(* ===== verification/View.v ===== *)
(** * Rendered output

    A component's [return (...)] is a [view]: elements with their tag, the
    attributes that carry meaning and their children. Class names, icons and
    layout wrappers carry no behaviour and are left out; a class chosen by a
    condition is kept as an attribute. A handler attribute holds the message
    the component's update function receives. *)
From stdpp Require Import base list strings.
From Stdlib Require Import ZArith.
From S2P Require Import Prelude JsString.
#[local] Open Scope string_scope.
#[local] Open Scope list_scope.

Section View.
Context {M : Type}.

Inductive attr :=
| Attr (name value : string)
| BoolAttr (name : string) (b : bool)
| OnClick (m : M)
| OnChange (f : string → M)
| OnChecked (f : bool → M)
| OnKeyDown (f : string → M).

Inductive view :=
| Text (s : string)
| El (tag : string) (attrs : list attr) (kids : list view).

(** [disabled] of an element (absent means enabled). *)
Fixpoint is_disabled (attrs : list attr) : bool :=
  match attrs with
  | [] => false
  | BoolAttr n b :: rest => if n === "disabled" then b else is_disabled rest
  | _ :: rest => is_disabled rest
  end.

Fixpoint click_message (attrs : list attr) : option M :=
  match attrs with
  | [] => None
  | OnClick m :: _ => Some m
  | _ :: rest => click_message rest
  end.

Fixpoint attr_value (name : string) (attrs : list attr) : option string :=
  match attrs with
  | [] => None
  | Attr n v :: rest => if n === name then Some v else attr_value name rest
  | _ :: rest => attr_value name rest
  end.

Fixpoint attr_bool (name : string) (attrs : list attr) : bool :=
  match attrs with
  | [] => false
  | BoolAttr n b :: rest => if n === name then b else attr_bool name rest
  | _ :: rest => attr_bool name rest
  end.

(** The text a reader sees. *)
Fixpoint text_content (v : view) : string :=
  match v with
  | Text s => s
  | El _ _ kids => String.concat "" (map text_content kids)
  end.

(** Every element, in document order. *)
Fixpoint elements (v : view) : list (string * list attr * list view) :=
  match v with
  | Text _ => []
  | El tag attrs kids => (tag, attrs, kids) :: concat (map elements kids)
  end.

(** A button, as an element or as the component, which renders none with [asChild]: it
    gives its properties to its child instead. *)
Definition is_button (tag : string) (attrs : list attr) : bool :=
  (tag === "button") || ((tag === "Button") && negb (attr_bool "asChild" attrs)).

(** The buttons of a view: label, disabled, message. *)
Definition buttons (v : view) : list (string * bool * option M) :=
  map (λ '(_, a, k), (text_content (El "" a k), is_disabled a, click_message a))
      (List.filter (λ '(t, a, _), is_button t a) (elements v)).

(** Clicking the button with a given label: nothing happens when there is none
    or it is disabled. *)
Definition press (label : string) (v : view) : option M :=
  match List.find (λ '(l, d, _), (l === label) && negb d) (buttons v) with
  | Some (_, _, m) => m
  | None => None
  end.

(** The links of a view: target and label. *)
Definition links (v : view) : list (string * string) :=
  concat (map (λ '(_, a, k), match attr_value "href" a with
                             | Some h => [(h, text_content (El "" a k))]
                             | None => []
                             end)
              (List.filter (λ '(t, _, _), (t === "Link") || (t === "a")) (elements v))).

End View.
Arguments attr : clear implicits.
Arguments view : clear implicits.

(** A child component's messages wrapped in its parent's. *)
Definition map_attr {M N : Type} (f : M → N) (a : attr M) : attr N :=
  match a with
  | Attr n v => Attr n v
  | BoolAttr n b => BoolAttr n b
  | OnClick m => OnClick (f m)
  | OnChange g => OnChange (λ s, f (g s))
  | OnChecked g => OnChecked (λ b, f (g b))
  | OnKeyDown g => OnKeyDown (λ s, f (g s))
  end.
Fixpoint map_view {M N : Type} (f : M → N) (v : view M) : view N :=
  match v with
  | Text s => Text s
  | El tag attrs kids => El tag (map (map_attr f) attrs) (map (map_view f) kids)
  end.

(** ** Shared presentational components *)

Section Kit.
Context {M : Type}.
Implicit Types kids : list (view M).

(** [components/app/page-kit.tsx] *)
Definition PageShell kids : view M := El "div" [] [El "div" [] kids].

Definition PageHeading (title : string) (description : option string) : view M :=
  El "div" []
     (El "h1" [] [Text title] ::
      when (otruthy description) [El "p" [] [Text (description ?? "")]]).

(** [components/patterns/page-header.tsx]; an absent slot is [None]. *)
Definition PageHeader (back : option string) (backLabel : string) (icon : option (view M))
    (title : string) (subtitle : option string) (actions : option (list (view M))) : view M :=
  El "div" []
    (El "div" []
       (when (otruthy back)
          [El "span" [Attr "aria-label" backLabel]
              [El "Link" [Attr "href" (back ?? "")] []]] ++
        [El "div" []
           (match icon with Some i => [i] | None => [] end ++
            [El "div" []
               (El "h1" [] [Text title] ::
                when (otruthy subtitle) [El "p" [] [Text (subtitle ?? "")]])])]) ::
     match actions with Some a => [El "div" [] a] | None => [] end).

(** [components/app/key-value-list.tsx] *)
Record KeyValueItem := mkKeyValueItem { kv_label : string; kv_value : view M }.

Definition KeyValueList (items : list KeyValueItem) : view M :=
  El "dl" [] (map (λ item, El "div" [Attr "key" (kv_label item)]
                    [El "dt" [] [Text (kv_label item)]; El "dd" [] [kv_value item]]) items).

(** [components/line-loader.tsx] *)
Definition LineLoader (tone : string) : view M :=
  El "div" [Attr "role" "progressbar"; Attr "aria-label" "Loading";
            Attr "class" (if tone === "primary" then "bg-primary/15" else "bg-muted")]
     [El "div" [Attr "class" (if tone === "primary" then "bg-primary" else "bg-muted-foreground/70")] []].

(** [components/animated-spinner.tsx]: the size and tone tables, and the spinner
    (the rotation is off when the user asks for reduced motion). *)
Inductive AnimatedSpinnerSize := size_sm | size_default | size_lg.
Inductive AnimatedSpinnerTone :=
  tone_neutral | tone_primary | tone_muted | tone_success | tone_warning | tone_destructive.

Definition sizeClassName (s : AnimatedSpinnerSize) : string :=
  match s with
  | size_sm => "size-4 border-2"
  | size_default => "size-5 border-2"
  | size_lg => "size-7 border-[3px]"
  end.

Definition toneClassName (t : AnimatedSpinnerTone) : string :=
  match t with
  | tone_neutral => "border-foreground/20 border-t-foreground"
  | tone_primary => "border-primary/20 border-t-primary"
  | tone_muted => "border-muted-foreground/20 border-t-muted-foreground"
  | tone_success => "border-success/20 border-t-success"
  | tone_warning => "border-warning/25 border-t-warning"
  | tone_destructive => "border-destructive/20 border-t-destructive"
  end.

Definition AnimatedSpinner (reduceMotion : bool) (size : AnimatedSpinnerSize)
    (tone : AnimatedSpinnerTone) (label : string) : view M :=
  El "span" [Attr "role" "status"; Attr "aria-label" label]
     [El "motion.span"
         ([Attr "aria-hidden" "true"] ++ when (negb reduceMotion) [Attr "animate" "rotate: 360"] ++
          [Attr "repeat" (if reduceMotion then "0" else "Infinity");
           Attr "class" (sizeClassName size +:+ " " +:+ toneClassName tone)]) [];
      El "span" [] [Text label]].

(** [components/app/connector-icon.tsx] *)
Definition ConnectorIcon (connectorId : string) : view M :=
  if (connectorId === "github") || (connectorId === "github_pat") then El "RiGithubFill" [] []
  else if connectorId === "gdocs" then El "RiGoogleFill" [] []
  else El "RiPlugLine" [] [].

(** [components/app/coming-soon.tsx] *)
Definition ComingSoon `{Locale} (title : string) : view M :=
  PageShell
    [PageHeading title (Some "This surface isn't built yet.");
     El "div" [] [El "div" []
       [El "p" [] [Text "Coming soon"];
        El "p" [] [Text ("We’re still building " +:+ toLowerCase title +:+ ".")]]]].

End Kit.
Arguments KeyValueItem : clear implicits.

(** ** Lemmas: the buttons of a composed view *)

Section Buttons.
Context {M : Type}.
Implicit Types (kids : list (view M)) (a : list (attr M)).

Lemma buttons_El tag a kids :
  buttons (El tag a kids) =
  when (is_button tag a) [(text_content (El "" a kids), is_disabled a, click_message a)] ++
  concat (map buttons kids).
Proof.
  unfold buttons at 1. cbn [elements List.filter].
  assert (Hk : map (λ '(_, a, k), (text_content (El "" a k), is_disabled a, click_message a))
                (List.filter (λ '(t, a, _), is_button t a) (concat (map elements kids))) =
               concat (map buttons kids)).
  { induction kids as [|k kids IH]; [done|]. cbn [map concat].
    by rewrite List.filter_app, map_app, IH. }
  destruct (is_button tag a); cbn [map when app]; by rewrite Hk.
Qed.

Lemma buttons_plain tag a kids : is_button tag a = false → buttons (El tag a kids) = concat (map buttons kids).
Proof. intros Ht. by rewrite buttons_El, Ht. Qed.

Lemma buttons_button tag a kids :
  is_button tag a = true →
  buttons (El tag a kids) =
  (text_content (El "" a kids), is_disabled a, click_message a) :: concat (map buttons kids).
Proof. intros Ht. by rewrite buttons_El, Ht. Qed.

Lemma buttons_Text s : buttons (Text (M := M) s) = [].
Proof. done. Qed.

Lemma buttons_map_none {A} (f : A → view M) l :
  (∀ x, buttons (f x) = []) → concat (map buttons (map f l)) = [].
Proof. intros Hf. induction l as [|x l IH]; [done|]. cbn [map concat]. by rewrite Hf, IH. Qed.

(** [P] of the tag and the attributes of every element of the view. *)
Definition each (P : string → list (attr M) → Prop) (v : view M) : Prop :=
  Forall (λ e, P e.1.1 e.1.2) (elements v).

Lemma each_El P tag a kids : P tag a → Forall (each P) kids → each P (El tag a kids).
Proof.
  intros Ha Hk. constructor; [done|]. induction Hk as [|k kids Hk _ IH]; [constructor|].
  cbn [map concat]. by apply Forall_app.
Qed.

Lemma each_Text P s : each P (Text s).
Proof. constructor. Qed.

(** What the clicks send, and where the links lead. *)
Lemma each_buttons (P : string → list (attr M) → Prop) (Q : M → Prop) v :
  (∀ t a m, P t a → click_message a = Some m → Q m) → each P v →
  ∀ l d m, In (l, d, Some m) (buttons v) → Q m.
Proof.
  intros HPQ Hv l d m ([[t a] k] & [= _ _ Hm] & [Hin _]%filter_In)%in_map_iff.
  eapply HPQ; [|exact Hm]. unfold each in Hv. rewrite List.Forall_forall in Hv. exact (Hv _ Hin).
Qed.

Lemma each_links (P : string → list (attr M) → Prop) (Q : string → Prop) v :
  (∀ t a h, P t a → attr_value "href" a = Some h → Q h) → each P v →
  ∀ h l, In (h, l) (links v) → Q h.
Proof.
  intros HPQ Hv h l (ls & Hls & Hin)%in_concat.
  apply in_map_iff in Hls as ([[t a] k] & <- & [Hel _]%filter_In).
  destruct (attr_value "href" a) as [h'|] eqn:Ha; [|done]. destruct Hin as [[= <- _]|[]].
  eapply HPQ; [|exact Ha]. unfold each in Hv. rewrite List.Forall_forall in Hv. exact (Hv _ Hel).
Qed.

Lemma In_elements x tag a kids k : In k kids → In x (elements k) → In x (elements (El (M := M) tag a kids)).
Proof. intros Hk Hx. right. apply in_concat. exists (elements k). split; [by apply in_map|done]. Qed.

Lemma In_buttons b tag a kids k : In k kids → In b (buttons k) → In b (buttons (El tag a kids)).
Proof.
  unfold buttons. rewrite !in_map_iff. intros Hk (x & Hx & [Hin Ht]%filter_In).
  exists x. split; [done|]. apply filter_In. split; [by eapply In_elements|done].
Qed.

Lemma In_links l tag a kids k : In k kids → In l (links k) → In l (links (El tag a kids)).
Proof.
  unfold links. rewrite !in_concat. intros Hk (ls & Hls & Hl). exists ls. split; [|done].
  apply in_map_iff in Hls as (x & Hx & [Hin Ht]%filter_In).
  apply in_map_iff. exists x. split; [done|]. apply filter_In. split; [by eapply In_elements|done].
Qed.

Lemma Forall_when {A} (P : A → Prop) (c : bool) l : (c = true → Forall P l) → Forall P (when c l).
Proof. destruct c; cbn; [auto|constructor]. Qed.

Lemma Forall_map_all {A B} (P : B → Prop) (f : A → B) l : (∀ x, P (f x)) → Forall P (map f l).
Proof. intros Hf. induction l; cbn; constructor; auto. Qed.

End Buttons.

(** Compute the buttons of a view whose structure is known. *)
Ltac buttons_simpl :=
  repeat (first [ rewrite buttons_Text | rewrite buttons_plain by reflexivity
                | rewrite buttons_button by reflexivity
                | rewrite map_app | rewrite concat_app | rewrite app_nil_r
                | progress cbn [map concat app when negb andb orb] ]).

(** Prove a property of every element of a view, part by part; [views] holds the
    lemmas on the parts that have one. *)
Create HintDb views.
Ltac each_simpl :=
  repeat first
    [ solve [auto 1 with views nocore]
    | apply each_Text
    | apply each_El
    | apply Forall_map_all; intros ?
    | apply Forall_app_2
    | apply Forall_when; intros ?
    | apply Forall_cons_2
    | apply Forall_nil_2 ].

▶ [Aim of the task]: Bring together all lines in the records where the word "Arguments" is found.

▶ [Response to the exercise]:
Arguments attr : clear implicits.
Arguments view : clear implicits.
Arguments KeyValueItem : clear implicits.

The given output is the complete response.